Für jedes Kind ein Baum

Projektleiterin Lina Güssefeld (gelbe Mütze) hilft den Kindern beim Einpflanzen der Bäume Fotos: au

Für jedes Kind ein Baum.

Grundschüler pflanzen Auwald.

Es ist schönstes Frühlingswetter an diesem Dienstagvormittag an der Bunthäuser Spitze. Während auf der Süder- und Norderelbe die großen Schiffe gemächlich dahinziehen und die Sonne sich in den Wellen spiegelt, sind die Schüler der Bienenklasse von der Elbinselschule ganz schön aufgeregt. Wie die Namensgeber ihrer Klasse wuseln die Zweitklässler auf einer rund 1.000 Quadratmeter großen Vordeichfläche herum. Noch sieht es hier ziemlich kahl aus, doch das ändert sich nun grundlegend. Bis Ende März pflanzen sieben Schulklassen der Elbinselschule gemeinsam mit der Stiftung Lebensraum Elbe 180 Bäume auf der Fläche. Daraus soll dann ein kleiner, tidebeeinflusster Auwald entstehen. Die Grundschüler pflanzen die typischen Gehölze der Elbufer: Silber-, Bruch oder Korbweiden, aber auch Flatterulmen und Stieleichen. Im Laufe des nächsten Jahre werden die Schulklassen „ihren“ neu gepflanzten Auwald regelmäßig besuchen. „Für jedes Kind gibt es einen Baum. Und an jedem Baum gibt es ein Schild, auf dem der Name des Kindes steht.

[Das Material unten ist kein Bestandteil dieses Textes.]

(* ===== verification/Initrd.v ===== *)
(** The archive of the boot as the shell, [exec] and the boot see it: the rest of
    [src/src/initrd.c].

    The archive is the list of the bytes from [cpio_base] on, and a header is at an offset
    in it. *)
From Stdlib Require Import Ascii String.
From S2P Require Import Prelude ListHead Memblock MemblockAlloc Buddy Slab PageTable Sched CMem CString FsData.
From S2P Require Import Initramfs Process Console Kernel.

(** The bytes from an offset on. *)
Definition archive_at (l : list Z) (off : Z) : res (list Z) :=
  if (0 <=? off) && (off <=? Z.of_nat (length l)) then Ok (drop (Z.to_nat off) l) else Err OutOfBounds.

(** [!memcmp(buf, "070701", 6) && memcmp(buf + sizeof(cpio_f), "TRAILER!!", 9)] *)
Definition is_file (buf : list Z) : res bool :=
  m ← is_cpio buf;
  if negb m then Ok false else not_trailer buf.

Definition newline : list Z := [13; 10].

(* [src/src/initrd.c:85-94 initrd_ls] *)
Fixpoint initrd_ls_loop (fuel : nat) (l : list Z) (off : Z) : res (list Z) :=
  match fuel with
  | O => Err NoFuel
  | S fuel =>
    buf ← archive_at l off;
    f ← is_file buf;
    if negb f then Ok []
    else
      z ← cpio_sizes buf;
      name ← uart_puts (drop 110 buf);
      rest ← initrd_ls_loop fuel l (off + cpio_step z.1 z.2);
      Ok (name ++ newline ++ rest)
  end.
(** What is sent to the UART. *)
(* [src/src/initrd.c:77-95 initrd_ls] *)
Definition initrd_ls (l : list Z) : res (list Z) :=
  m ← is_cpio l;
  if negb m then Ok []
  else
    r ← initrd_ls_loop (S (length l)) l 0;
    Ok (chars "." ++ newline ++ r).

(** The fields [initrd_list] prints. *)
Definition hex_field (buf : list Z) (off : nat) : res (list Z) :=
  v ← hex2bin (drop off buf) 8; Ok (uart_hex v).

(* [src/src/initrd.c:52-71 initrd_list] *)
Fixpoint initrd_list_loop (fuel : nat) (base : Z) (l : list Z) (off : Z) : res (list Z) :=
  match fuel with
  | O => Err NoFuel
  | S fuel =>
    buf ← archive_at l off;
    f ← is_file buf;
    if negb f then Ok []
    else
      z ← cpio_sizes buf;
      mode ← hex_field buf 14;
      uid ← hex_field buf 22;
      gid ← hex_field buf 30;
      name ← uart_puts (drop 110 buf);
      rest ← initrd_list_loop fuel base l (off + cpio_step z.1 z.2);
      Ok (mode ++ [32] ++ uart_hex (u32 (base + off) + CPIO_SIZE + z.1) ++ [32] ++ uart_hex z.2 ++ [32] ++
          uid ++ [46] ++ gid ++ [9] ++ name ++ newline ++ rest)
  end.
(* [src/src/initrd.c:44-72 initrd_list] *)
Definition initrd_list (base : Z) (l : list Z) : res (list Z) :=
  m ← is_cpio l;
  if negb m then Ok []
  else
    h ← uart_puts (cstr "Type     Offset   Size     Access rights");
    h2 ← uart_puts (9 :: cstr "Filename");
    r ← initrd_list_loop (S (length l)) base l 0;
    Ok (h ++ h2 ++ newline ++ r).

(** The header of a file, by name: its offset and its two sizes. *)
(* [src/src/initrd.c:109-129 initrd_cat] *)
Fixpoint find_file (fuel : nat) (name l : list Z) (off : Z) : res (option (Z * Z * Z)) :=
  match fuel with
  | O => Err NoFuel
  | S fuel =>
    buf ← archive_at l off;
    f ← is_file buf;
    if negb f then Ok None
    else
      z ← cpio_sizes buf;
      d ← strcmp name (drop 110 buf);
      if d =? 0 then Ok (Some (off, z.1, z.2))
      else find_file fuel name l (off + cpio_step z.1 z.2)
  end.

(** [size] bytes at an offset. *)
Definition archive_bytes (l : list Z) (off size : Z) : res (list Z) :=
  b ← archive_at l off;
  if (0 <=? size) && (size <=? Z.of_nat (length b)) then Ok (take (Z.to_nat size) b) else Err OutOfBounds.

(** The bytes of the file, as they are. *)
(* [src/src/file.c:3-7 readfile] *)
Definition readfile (l : list Z) (off size : Z) : res (list Z) := archive_bytes l off size.

(** What is sent once the name, in [buffer], was read. *)
(* [src/src/initrd.c:97-131 initrd_cat] *)
Definition initrd_cat (buffer l : list Z) : res (list Z) :=
  m ← is_cpio l;
  if negb m then Ok []
  else
    f ← find_file (S (length l)) buffer l 0;
    match f with
    | None => uart_puts (chars "File not found" ++ [10; 0])
    | Some (off, ns, fs) =>
      if fs =? 0 then Ok ([10] ++ chars "This is a directory" ++ newline)
      else
        b ← readfile l (off + CPIO_SIZE + ns) fs;
        Ok (10 :: b)
    end.

(** ** Running a program of the archive *)

(** [memmove] of bytes to the memory of the kernel, which the archive is not a part of:
    the order of the bytes does not matter. *)
(* [src/library/kernel.h:52-61 memmove] *)
Fixpoint move_bytes (d : Z) (bytes : list Z) : M Slab.slab_state unit :=
  match bytes with
  | [] => mret tt
  | c :: bytes => _ ← store_byte d c; move_bytes (u64 (d + 1)) bytes
  end.

Section Code.
Context `{Link}.

(** The bytes of the archive. *)
Definition archive : M kernel (list Z) := on_fs (p ← gets cpio_base; bytes_from p).

(** The copy of the program and its size. *)
(* [src/src/initrd.c:134-171 _initrd_usr_prog] *)
Definition _initrd_usr_prog (cmd : list Z) : M kernel (option (Z * Z)) :=
  l ← archive;
  m ← lift_res (is_cpio l);
  if negb m then mret None
  else
    f ← lift_res (find_file (S (length l)) cmd l 0);
    match f with
    | None => mret None
    | Some (off, ns, fs) =>
      if fs =? 0 then mret None
      else
        prog_page ← on_sched (on_heap (kmalloc (u64 fs)));
        b ← lift_res (archive_bytes l (off + data_offset ns) fs);
        _ ← on_sched (on_heap (move_bytes prog_page b));
        mret (Some (prog_page, u32 fs))
    end.

(** The processor goes to the program, or the function returns. *)
(* [src/src/initrd.c:174-185 initrd_usr_prog] *)
Definition initrd_usr_prog (cmd : list Z) : M kernel resume :=
  prog ← _initrd_usr_prog cmd;
  match prog with
  | Some (p, size) => on_sched (do_exec p size)
  | None => mret Return
  end.
End Code.

(** ** The memory of the archive *)

(** The offset of the trailer: this loop does not test the magic number. *)
(* [src/src/initrd.c:207-214 initrd_reserve_memory] *)
Fixpoint find_trailer (fuel : nat) (l : list Z) (off : Z) : res Z :=
  match fuel with
  | O => Err NoFuel
  | S fuel =>
    buf ← archive_at l off;
    t ← not_trailer buf;
    if negb t then Ok off
    else
      z ← cpio_sizes buf;
      find_trailer fuel l (off + cpio_step z.1 z.2)
  end.
(** [base] is the virtual address of the archive. *)
(* [src/src/initrd.c:196-218 initrd_reserve_memory] *)
Definition initrd_reserve_memory (mb : memblock) (base : Z) (l : list Z) : res memblock :=
  m ← is_cpio l;
  if negb m then Ok mb
  else
    off ← find_trailer (S (length l)) l 0;
    let end_ := off + ALIGN (CPIO_SIZE + 10) 4 in
    r ← memblock_reserve mb (virt_to_phys base) (ALIGN end_ 8);
    Ok r.2.
(* ===== verification/UserSpec.v ===== *)
(** What a process sees of the file system calls, from the [svc] of its call to the value
    it returns. *)
From Stdlib Require Import Ascii String.
From S2P Require Import Prelude Queue Timer Slab Sched SchedInv SchedSpec Process ProcessSpec CString FsData Vfs Tmpfs.
From S2P Require Import Initramfs Fat32.
From S2P Require Import FsInv VfsSpec VfsMount FsNodes TmpfsSpec FileSystems FsTree FileOps FsSpec PathSpec.
From S2P Require Import Kernel Syscall SyscallSpec Exception.

(** * The memory of a process *)

Lemma user_run_lookup n u p i x : user_run n u p !! i = Some x -> u !! (p + Z.of_nat i) = Some x.
Proof.
  revert p i. induction n as [|n IH]; intros p i; cbn [user_run]; [done|].
  destruct (u !! p) as [c|] eqn:E; [|done]. destruct i as [|i]; intros Hi.
  - injection Hi as <-. by rewrite Z.add_0_r.
  - replace (p + Z.of_nat (S i)) with (p + 1 + Z.of_nat i) by lia. exact (IH (p + 1) i Hi).
Qed.

(** Writing back over a part of the memory that goes on at least as far. *)
Lemma put_run_same n u p l r a :
  user_run n u p = l ++ r -> forall l', length l' = length l ->
  put_run u p (l' ++ r) !! a = if (p <=? a) && (a <? p + Z.of_nat (length l')) then l' !! Z.to_nat (a - p) else u !! a.
Proof.
  intros E l' Hl. rewrite put_run_lookup, length_app.
  destruct (Z.leb_spec p a), (Z.ltb_spec a (p + Z.of_nat (length l' + length r))), (Z.ltb_spec a (p + Z.of_nat (length l')));
    cbn [andb]; try lia; try done.
  - by rewrite lookup_app_l by lia.
  - rewrite lookup_app_r by lia. destruct (lookup_lt_is_Some_2 r (Z.to_nat (a - p) - length l')) as [x Ex]; [lia|].
    rewrite Ex. symmetry. replace a with (p + Z.of_nat (Z.to_nat (a - p))) by lia. apply (user_run_lookup n).
    rewrite E, lookup_app_r by lia. by rewrite <-Hl.
Qed.
(* ===== verification/KernelInv.v ===== *)
(** The kernel as a transition system: system calls, interrupts and signal handlers in any
    order, the invariant every one of them keeps, and that no interrupt can go wrong. *)
From Stdlib Require Import Ascii String.
From S2P Require Import Prelude ListHead Memblock Buddy Slab Sched SchedInv SchedSpec Process ProcessSpec TaskInv CString FsData Vfs FsInv FileSystems FsSpec FsSafe Timer Queue Console.
From S2P Require Import Kernel Initramfs Initrd Syscall SyscallSpec Exception UserSpec ExceptionSpec.

(** The invariant: the tasks, the tree of the files, and what the interrupts work on. *)
Record kernel_ok (k : kernel) : Prop := {
  ko_tasks : tasks_ok (k_sched k);
  ko_fs : tree_ok (k_fs k);
  ko_timers : timers_ok (k_timers k);
  ko_read : queue_ok (k_read k);
  ko_write : queue_ok (k_write k)
}.

(** * The parts *)

Lemma keeps_on_sched {A} (m : M sched_state A) Q : keeps tasks_ok m Q -> keeps kernel_ok (on_sched m) Q.
Proof.
  intros Hm k a k' [H1 H2 H3 H4 H5] E. unfold on_sched, on_part in E. destruct (m (k_sched k)) as [[b s]|] eqn:Em; [|done].
  injection E as <- <-. destruct (Hm _ _ _ H1 Em). by split.
Qed.
Lemma keeps_on_fs {A} (m : M fs_state A) Q : keeps tree_ok m Q -> keeps kernel_ok (on_fs m) Q.
Proof.
  intros Hm k a k' [H1 H2 H3 H4 H5] E. unfold on_fs, on_part in E. destruct (m (k_fs k)) as [[b s]|] eqn:Em; [|done].
  injection E as <- <-. destruct (Hm _ _ _ H2 Em). by split.
Qed.
Lemma keeps_on_timers {A} (m : M timers A) Q : keeps timers_ok m Q -> keeps kernel_ok (on_timers m) Q.
Proof.
  intros Hm k a k' [H1 H2 H3 H4 H5] E. unfold on_timers, on_part in E. destruct (m (k_timers k)) as [[b s]|] eqn:Em; [|done].
  injection E as <- <-. destruct (Hm _ _ _ H3 Em). by split.
Qed.

#[export] Hint Extern 2 (keeps kernel_ok (on_fs _) _) => apply keeps_on_fs : keeps.
#[export] Hint Extern 2 (keeps kernel_ok (on_sched _) _) => apply keeps_on_sched : keeps.
#[export] Hint Extern 1 (keeps kernel_ok (lift_res _) _) => (apply (keeps_lift_res _ _ _ _ (fun _ => eq_refl)); intros; exact Logic.I) : keeps.
#[export] Hint Extern 1 (keeps kernel_ok (modify _) _) => (apply keeps_modify; let H := fresh in intros ? H; destruct H; by split) : keeps.
#[export] Hint Extern 1 (keeps kernel_ok (put_user _ _) _) => (apply keeps_modify; let H := fresh in intros ? H; destruct H; by split) : keeps.
#[export] Hint Extern 1 (keeps kernel_ok (user_at _) _) => apply keeps_gets : keeps.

So können die Kinder immer wieder herkommen und nachschauen, wie es ‚ihrem‘ Baum geht“, so Klocke.
Die Stiftung Lebensraum Elbe hat das Winterhalbjahr 2021/2022 für die Vorbereitung der jetzigen Pflanzaktion genutzt. Sie gestaltete die rund 1.000 Quadratmeter große, aufgeschüttete Vordeichfläche um. Zunächst ließ sie wuchernde Brombeeren, den sich immer weiter ausbreitenden, invasiven Japanischen Staudenknöterich und die standortfremden Pappeln entfernen. Anschließend wurde die Fläche so modelliert, dass sie wieder unter den täglichen Einfluss von Ebbe und Flut fällt (der Neue RUF berichtete). Nun wird diese Fläche mit den heimischen Bäumen der Elbaue bepflanzt. Nach und nach wird hier ein – wenn auch ein kleiner – dichter und wertvoller Tideauwald entstehen. Von der Maßnahme profitieren viele Tiere und Pflanzen, etwa die Beutelmeise oder die Echte Engelwurz.
„Wir wollen mit unseren Projekten neue Lebensräume für Pflanzen und Tiere an der Tideelbe schaffen. Gleichzeitig liegt es uns am Herzen, dass auch wir Menschen Zugang zur einzigartigen Natur vor der Haustür bekommen. Zusammen mit Wilhelmsburger Kindern einen neuen Auwald am Wilhelmsburger Elbufer zu pflanzen und den Bäumen beim Wachsen zuzusehen, ist daher ein echtes Highlight, sowohl für uns als auch für die Kinder“, freut sich Dr. Elisabeth Klocke, Vorstand der Stiftung Lebensraum Elbe.
Der Hintergrund: Auwälder sind sehr wertvolle, heute leider seltene Lebensräume. Noch seltener sind die Tideauwälder. Sie entstehen dort, wo die Gezeiten die Flussufer formen, der Abstand zum Meer allerdings schon so groß ist, dass das Süßwasser dominiert. Auch in Hamburg sind Tideauwälder sehr selten und oft nur reliktartig vorhanden. Der Bau von Deichen und die Elbvertiefungen haben ihre Spuren hinterlassen: Vordeichflächen sind rar und ihre Ufer meist stark befestigt – für die Entwicklung von täglich überschwemmten Auwäldern fehlt schlicht der Platz.
Die Entwicklung dieses Auwalds ist die erste Maßnahme eines rund 650.000 Euro schweren Renaturierungsprojekts an der Bunthäuser Spitze. An einigen Stellen sollen außerdem die steinernen Uferbefestigungen abgesenkt werden. Auch dadurch entsteht mehr Platz für die Natur. Zu guter Letzt soll die Fläche auch für den Menschen erlebbarer gemacht werden.